Failure to Document and Communicate Resident Discharge Needs and Equipment
Penalty
Summary
The facility failed to accurately document and communicate essential information regarding a resident's transfer and discharge. Specifically, the discharge summary did not include the resident's need for two transfer poles, and the discharge care plan lacked documentation of the resident's specific durable medical equipment requirements for a safe transition home. Additionally, there was no record of communication or confirmation from referral sources to ensure the resident's discharge needs were met, and the discharge date in the physician's orders was incorrect and not obtained in a timely manner. The resident, who was cognitively intact and required partial assistance with mobility and transfers, was discharged to his home with ongoing needs for specialized equipment, including two transfer poles for safe transfers.
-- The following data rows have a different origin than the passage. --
(* ===== verification/NarWriter.v ===== *)
(** The NAR writer ([harmonia-nar/src/archive/writer.rs]): a [Sink] of events
    with an internal buffer, writing to an [AsyncWrite] that may accept part
    of a buffer, or none of it yet ([Pending]). *)

From stdpp Require Import base list numbers strings.
From Stdlib Require Import ZArith Lia Strings.Byte.
From S2P Require Import Prelude Async Wire Sink NarReader NarTree.

(** ** The writer's state *)

Inductive WState : Type := WReady | WFlushing (cnt : nat) | WEof.

(** The reader of a file's contents: the non-empty buffers [poll_fill_buf]
    returns, in order. *)
Record NarWriter (W : Type) : Type := mk_writer {
  wstate : WState;
  buffer : bytes;
  cutoff : nat;
  wreader : option (list bytes);
  wlevel : nat;
  wout : W
}.
Arguments mk_writer {W}.
Arguments wstate {W}.
Arguments buffer {W}.
Arguments cutoff {W}.
Arguments wreader {W}.
Arguments wlevel {W}.
Arguments wout {W}.

(** [DEFAULT_RESERVED_BUF_SIZE]. *)
Definition DEFAULT_RESERVED_BUF_SIZE : nat := Z.to_nat 8192.

Definition is_flushing (st : WState) : bool := match st with WFlushing _ => true | _ => false end.

Definition par_tail (lv : nat) : bytes := TOK_PAR ++ (if decide (lv = 0) then [] else TOK_PAR).

(** [Sink::start_send]'s items. The contents of a file come in the buffers
    [chunks]. *)
Inductive WEvent : Type :=
| WFile (name : bytes) (executable : bool) (size : Z) (chunks : list bytes)
| WSymlink (name target : bytes)
| WStartDirectory (name : bytes)
| WEndDirectory.

Definition entry_head (lv : nat) (name : bytes) : bytes :=
  if decide (0 < lv) then TOK_ENTRY ++ put_nix_slice name ++ TOK_NODE else [].

Arguments par_tail : simpl never.

Section writer.
Context {W : Type} {AW : AsyncWrite W} {AWL : AsyncWriteLaws W}.
Abbreviation NarWriter := (NarWriter W).

Definition writer_new (w : W) : NarWriter :=
  mk_writer WReady [] DEFAULT_RESERVED_BUF_SIZE None 0 w.

(** The loop over the reader; an empty buffer is the end. A writer that keeps
    its laws takes a byte in every round. *)
Fixpoint copy_loop (fuel : nat) (r : list bytes) (w : W) : list bytes * W * polled unit :=
  match r, fuel with
  | [], _ | [] :: _, _ => (r, w, Ready (Ok tt))
  | _, O => (r, w, Pending)
  | c :: r', S fuel =>
      match aw_poll_write w c with
      | (w, Pending) => (r, w, Pending)
      | (w, Ready (Ok n)) =>
          copy_loop fuel (match drop n c with [] => r' | c' => c' :: r' end) w
      | (w, Ready (Err e)) => (r, w, Ready (Err e))
      | (w, Ready Panic) => (r, w, Ready Panic)
      end
  end.

Definition copy_fuel (r : list bytes) : nat := length (concat r).

(** [Sink::poll_ready]. *)
Definition poll_ready (x : NarWriter) : NarWriter * poll (res io_error unit) :=
  let st :=
    if negb (is_flushing (wstate x)) && bool_decide (cutoff x < length (buffer x))
    then WFlushing 0 else wstate x in
  let idle := if decide (wlevel x = 0) then WEof else WReady in
  let '(st, buf, w, p) :=
    match st with
    | WFlushing cnt =>
        match flush_loop "wrote zero bytes" (length (buffer x)) (buffer x) (wout x) with
        | (buf, w, Ready (Ok _)) => (idle, buf ++ replicate cnt Byte.x00, w, Ready (Ok tt))
        | (buf, w, p) => (st, buf, w, p)
        end
    | _ => (st, buffer x, wout x, Ready (Ok tt))
    end in
  match p with
  | Ready (Ok _) =>
      match wreader x with
      | None => (mk_writer st buf (cutoff x) None (wlevel x) w, Ready (Ok tt))
      | Some r =>
          match copy_loop (copy_fuel r) r w with
          | (_, w, Ready (Ok _)) =>
              (mk_writer (if decide (wlevel x = 0) then WEof else st)
                 (buf ++ par_tail (wlevel x)) (cutoff x) None (wlevel x) w, Ready (Ok tt))
          | (r, w, p) => (mk_writer st buf (cutoff x) (Some r) (wlevel x) w, p)
          end
      end
  | p => (mk_writer st buf (cutoff x) (wreader x) (wlevel x) w, p)
  end.

(** [Sink::start_send]. *)
Definition start_send (x : NarWriter) (item : WEvent) : res io_error NarWriter :=
  let lv := wlevel x in
  let buf := buffer x ++ (if decide (lv = 0) then TOK_ROOT else []) in
  let ended := if decide (lv = 0) then WEof else wstate x in
  match item with
  | WFile name x_ size chunks =>
      Ok (mk_writer (WFlushing (calc_padding size))
            (buf ++ entry_head lv name ++ (if x_ then TOK_FILE_E else TOK_FILE) ++
             u64_to_le_bytes size)
            (cutoff x) (Some chunks) lv (wout x))
  | WSymlink name target =>
      Ok (mk_writer ended
            (buf ++ entry_head lv name ++ TOK_SYM ++ put_nix_slice target ++ par_tail lv)
            (cutoff x) (wreader x) lv (wout x))
  | WStartDirectory name =>
      Ok (mk_writer (wstate x) (buf ++ entry_head lv name ++ TOK_DIR)
            (cutoff x) (wreader x) (lv + 1) (wout x))
  | WEndDirectory =>
      match lv with
      | O => Panic
      | S lv' =>
          Ok (mk_writer (if decide (lv' = 0) then WEof else wstate x)
                (buf ++ par_tail lv') (cutoff x) (wreader x) lv' (wout x))
      end
  end.

(** Polling again after [Pending]; every [Pending] uses up patience. *)
Fixpoint until_ready (fuel : nat) (x : NarWriter) : NarWriter * poll (res io_error unit) :=
  match poll_ready x with
  | (x, Pending) =>
      match fuel with O => (x, Pending) | S fuel => until_ready fuel x end
  | r => r
  end.

Definition ready_fuel (x : NarWriter) : nat := wr_patience (wout x).

(** [poll_flush_buf], polled until it is ready. *)
Fixpoint flush_buf (fuel : nat) (x : NarWriter) : res io_error NarWriter :=
  match fuel with
  | O => Panic
  | S fuel =>
      match until_ready (ready_fuel x) x with
      | (x, Ready (Ok _)) =>
          match buffer x with
          | [] => Ok x
          | _ => flush_buf fuel (mk_writer (WFlushing 0) (buffer x) (cutoff x) (wreader x)
                                  (wlevel x) (wout x))
          end
      | (_, Ready (Err e)) => Err e
      | _ => Panic
      end
  end.

(** [SinkExt::send_all]: [poll_ready], then [start_send], for every item. *)
Fixpoint send_all (x : NarWriter) (items : list WEvent) : res io_error NarWriter :=
  match items with
  | [] => Ok x
  | item :: items =>
      match until_ready (ready_fuel x) x with
      | (x, Ready (Ok _)) => x ← start_send x item; send_all x items
      | (_, Ready (Err e)) => Err e
      | _ => Panic
      end
  end.

(** [write_nar]: send the events, then close. *)
Definition write_nar (w : W) (items : list WEvent) : res io_error bytes :=
  x ← send_all (writer_new w) items;
  x ← flush_buf 3 x;
  mret (wr_written (wout x)).

(** ** What the writer has still to write *)

Definition pending (x : NarWriter) : bytes :=
  let content := concat (default [] (wreader x)) in
  let tail := if wreader x is Some _ then par_tail (wlevel x) else [] in
  match wstate x with
  | WFlushing cnt => buffer x ++ content ++ replicate cnt Byte.x00 ++ tail
  | _ => content ++ buffer x ++ tail
  end.

Definition logical (x : NarWriter) : bytes := wr_written (wout x) ++ pending x.

Definition writer_inv (x : NarWriter) : Prop :=
  wr_inv (wout x) ∧ 8 ≤ cutoff x ∧ Forall (λ c, c ≠ []) (default [] (wreader x)) ∧
  match wstate x with
  | WFlushing cnt => cnt < 8
  | _ => is_Some (wreader x) → length (buffer x) < 8
  end.

Lemma copy_loop_spec fuel r w r' w' p :
  wr_inv w → Forall (λ c, c ≠ []) r → length (concat r) ≤ fuel → copy_loop fuel r w = (r', w', p) →
  wr_inv w' ∧ Forall (λ c, c ≠ []) r' ∧ wr_written w' ++ concat r' = wr_written w ++ concat r ∧
  wr_patience w' ≤ wr_patience w ∧
  match p with
  | Pending => wr_patience w' < wr_patience w
  | Ready (Ok _) => r' = []
  | _ => False
  end.
Proof.
  revert r w; induction fuel as [|fuel IH]; intros r w Hs Hr Hl.
  - destruct Hr as [|c r Hc Hr]; [intros [= <- <- <-]; auto 6|]. destruct c; [done|cbn in Hl; lia].
  - destruct Hr as [|c r Hc Hr]; [intros [= <- <- <-]; auto 6|].
    destruct c as [|b c]; [done|]. cbn [copy_loop]. set (k := b :: c) in *.
    destruct (aw_poll_write w k) as [w1 p1] eqn:E.
    apply aw_poll_write_law in E as (Hs1 & Hpat & Hp); [|done|done].
    destruct p1 as [[n|e|]|]; try done.
    2: { intros [= <- <- <-]. destruct Hp as [-> ?]. repeat split; try done; by constructor. }
    destruct Hp as [Hw Hn]. cbn [concat] in Hl. rewrite length_app in Hl. intros E.
    assert (concat match drop n k with [] => r | c' => c' :: r end = drop n k ++ concat r) as Hcc
      by (by destruct (drop n k)).
    apply IH in E as (? & ? & Heq & ? & Hp); [|done| |].
    + split; [done|]. split; [done|]. split; [|split; [lia|]].
      * cbn [concat]. by rewrite Heq, Hw, Hcc, <-app_assoc, (app_assoc (take n k)), take_drop.
      * destruct p as [[]|]; [done..|lia].
    + destruct (drop n k); [done|]. by constructor.
    + rewrite Hcc, length_app, length_drop. lia.
Qed.

(** ** One poll keeps what is to be written and makes progress *)

(** Draining the buffer, with nothing behind it. *)
Definition draining (x : NarWriter) : Prop := wreader x = None ∧ wstate x = WFlushing 0.

Definition ready_post (x x' : NarWriter) (p : poll (res io_error unit)) : Prop :=
  writer_inv x' ∧ logical x' = logical x ∧ wlevel x' = wlevel x ∧
  match p with
  | Pending => wr_patience (wout x') < wr_patience (wout x) ∧ (draining x → draining x')
  | Ready (Ok _) => wreader x' = None ∧ is_flushing (wstate x') = false ∧
      (draining x → buffer x' = [])
  | _ => False
  end.

(** The first half of [poll_ready]: flushing the buffer. *)
Definition flush_part (x : NarWriter) : WState * bytes * W * poll (res io_error unit) :=
  let st :=
    if negb (is_flushing (wstate x)) && bool_decide (cutoff x < length (buffer x))
    then WFlushing 0 else wstate x in
  let idle := if decide (wlevel x = 0) then WEof else WReady in
  match st with
  | WFlushing cnt =>
      match flush_loop "wrote zero bytes" (length (buffer x)) (buffer x) (wout x) with
      | (buf, w, Ready (Ok _)) => (idle, buf ++ replicate cnt Byte.x00, w, Ready (Ok tt))
      | (buf, w, p) => (st, buf, w, p)
      end
  | _ => (st, buffer x, wout x, Ready (Ok tt))
  end.

Definition with_flush (x : NarWriter) (st : WState) (buf : bytes) (w : W) : NarWriter :=
  mk_writer st buf (cutoff x) (wreader x) (wlevel x) w.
Despite therapy notes indicating the necessity of these poles and a purchase order being placed, only one transfer pole was installed at the time of discharge, and the second was not set up until later. The discharge documentation failed to reflect these needs, and the care plan did not address the equipment required for the resident's safety at home. Interviews with staff revealed that verbal confirmations regarding the resident's equipment and services were made with the home health agency and transition services team, but these communications were not documented in the resident's record. The transition services agent and supervisor confirmed that only one transfer pole was initially installed, and the second was found and installed after the resident had already been discharged. The social services director also acknowledged that the discharge date was communicated verbally but not documented.